● Problem
Return the run of lines below that opens with the line containing "Lemma le32_bytes z : wf_bytes (le32 z)." and closes with the line containing "destruct (lookup_lt_is_Some_2 l off)", keeping each one exact.

··· Given information

Lemma splice_mid off (a b b' c : list A) :
  off = length a → length b' = length b → splice off b' (a ++ b ++ c) = Some (a ++ b' ++ c).
Proof.
  intros -> E. rewrite splice_ok by (rewrite !length_app; lia).
  rewrite take_app_length, E, <- drop_drop, drop_app_length, drop_app_length. done.
Qed.

Lemma lookup_mid off (a : list A) x c : off = length a → (a ++ x :: c) !! off = Some x.
Proof. intros ->. by apply list_lookup_middle. Qed.

Lemma store_ok i x l : (i < length l)%nat → store i x l = Some (<[i := x]> l).
Proof. intros. unfold store. by rewrite decide_True. Qed.

Lemma store_mid off x y (a c : list A) : off = length a → store off x (a ++ y :: c) = Some (a ++ x :: c).
Proof.
  intros ->. rewrite store_ok by (rewrite length_app; simpl; lia).
  f_equal. induction a as [|z a IH]; [done|]. simpl. by rewrite IH.
Qed.

Lemma store_Some i x l r :
  store i x l = Some r → r = <[i := x]> l ∧ (i < length l)%nat.
Proof. unfold store. case_decide; naive_solver. Qed.

Lemma store_length i x l r : store i x l = Some r → length r = length l.
Proof. intros [-> _]%store_Some. apply length_insert. Qed.
End arrays.

(** ** Little-endian words (the target is a little-endian ARM) *)

Definition le16 (z : Z) : bytes := [u8 z; u8 (Z.shiftr z 8)].

Definition le32 (z : Z) : bytes :=
  [u8 z; u8 (Z.shiftr z 8); u8 (Z.shiftr z 16); u8 (Z.shiftr z 24)].

Definition get32 (off : nat) (l : bytes) : option Z :=
  b0 ← l !! off; b1 ← l !! (off + 1)%nat; b2 ← l !! (off + 2)%nat; b3 ← l !! (off + 3)%nat;
  Some (b0 + 2 ^ 8 * b1 + 2 ^ 16 * b2 + 2 ^ 24 * b3).

Lemma length_le32 z : length (le32 z) = 4%nat.
Proof. done. Qed.

Lemma le32_bytes z : wf_bytes (le32 z).
Proof. unfold wf_bytes, le32. repeat constructor; apply u8_range. Qed.

Lemma le32_value z :
  u8 z + 2 ^ 8 * u8 (Z.shiftr z 8) + 2 ^ 16 * u8 (Z.shiftr z 16)
    + 2 ^ 24 * u8 (Z.shiftr z 24) = u32 z.
Proof.
  unfold u8, u32. rewrite !Z.shiftr_div_pow2 by lia.
  Z.to_euclidean_division_equations. lia.
Qed.

Lemma get32_le32 pre z post :
  get32 (length pre) (pre ++ le32 z ++ post) = Some (u32 z).
Proof.
  unfold get32.
  rewrite !(lookup_app_r pre) by lia.
  replace (length pre - length pre)%nat with 0%nat by lia.
  replace (length pre + 1 - length pre)%nat with 1%nat by lia.
  replace (length pre + 2 - length pre)%nat with 2%nat by lia.
  replace (length pre + 3 - length pre)%nat with 3%nat by lia.
  simpl. f_equal. apply le32_value.
Qed.

Lemma get32_Some off l :
  (off + 4 <= length l)%nat → is_Some (get32 off l).
Proof.
  intros. unfold get32.
  destruct (lookup_lt_is_Some_2 l off) as [? ->]; [lia|].
  destruct (lookup_lt_is_Some_2 l (off + 1)) as [? ->]; [lia|].
  destruct (lookup_lt_is_Some_2 l (off + 2)) as [? ->]; [lia|].
  destruct (lookup_lt_is_Some_2 l (off + 3)) as [? ->]; [lia|].
  simpl. eauto.
Qed.

Lemma get32_range off l v : wf_bytes l → get32 off l = Some v → is_u32 v.
Proof.
  intros W H. unfold get32 in H. binv H. simplify_eq.
  unfold wf_bytes in W. rewrite Forall_lookup in W.
  repeat match goal with E : l !! _ = Some _ |- _ => apply W in E end.
  unfold is_u8, is_u32 in *. lia.
Qed.

(** ** Packing bit fields *)

Lemma land_low_shiftl lo hi k : 0 <= k → 0 <= lo < 2 ^ k → Z.land lo (Z.shiftl hi k) = 0.
Proof.
  intros Hk Hlo. apply Z.bits_inj'. intros i Hi.
  rewrite Z.land_spec, Z.bits_0.
  destruct (Z.lt_ge_cases i k).
  - rewrite Z.shiftl_spec_low by lia. apply andb_false_r.
  - rewrite <- (Z.mod_small lo (2 ^ k)) by lia.
    rewrite Z.mod_pow2_bits_high by lia. done.
Qed.

(** A field below bit [k] or-ed with a field from bit [k] on is their sum. *)
Lemma lor_low_shiftl lo hi k :
  0 <= k → 0 <= lo < 2 ^ k → Z.lor lo (Z.shiftl hi k) = lo + 2 ^ k * hi.
Proof.
  intros. rewrite <- Z.add_nocarry_lor by auto using land_low_shiftl.
  rewrite Z.shiftl_mul_pow2 by lia. lia.
Qed.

······

● Solution
Lemma le32_bytes z : wf_bytes (le32 z).
Proof. unfold wf_bytes, le32. repeat constructor; apply u8_range. Qed.

Lemma le32_value z :
  u8 z + 2 ^ 8 * u8 (Z.shiftr z 8) + 2 ^ 16 * u8 (Z.shiftr z 16)
    + 2 ^ 24 * u8 (Z.shiftr z 24) = u32 z.
Proof.
  unfold u8, u32. rewrite !Z.shiftr_div_pow2 by lia.
  Z.to_euclidean_division_equations. lia.
Qed.

Lemma get32_le32 pre z post :
  get32 (length pre) (pre ++ le32 z ++ post) = Some (u32 z).
Proof.
  unfold get32.
  rewrite !(lookup_app_r pre) by lia.
  replace (length pre - length pre)%nat with 0%nat by lia.
  replace (length pre + 1 - length pre)%nat with 1%nat by lia.
  replace (length pre + 2 - length pre)%nat with 2%nat by lia.
  replace (length pre + 3 - length pre)%nat with 3%nat by lia.
  simpl. f_equal. apply le32_value.
Qed.

Lemma get32_Some off l :
  (off + 4 <= length l)%nat → is_Some (get32 off l).
Proof.
  intros. unfold get32.
  destruct (lookup_lt_is_Some_2 l off) as [? ->]; [lia|].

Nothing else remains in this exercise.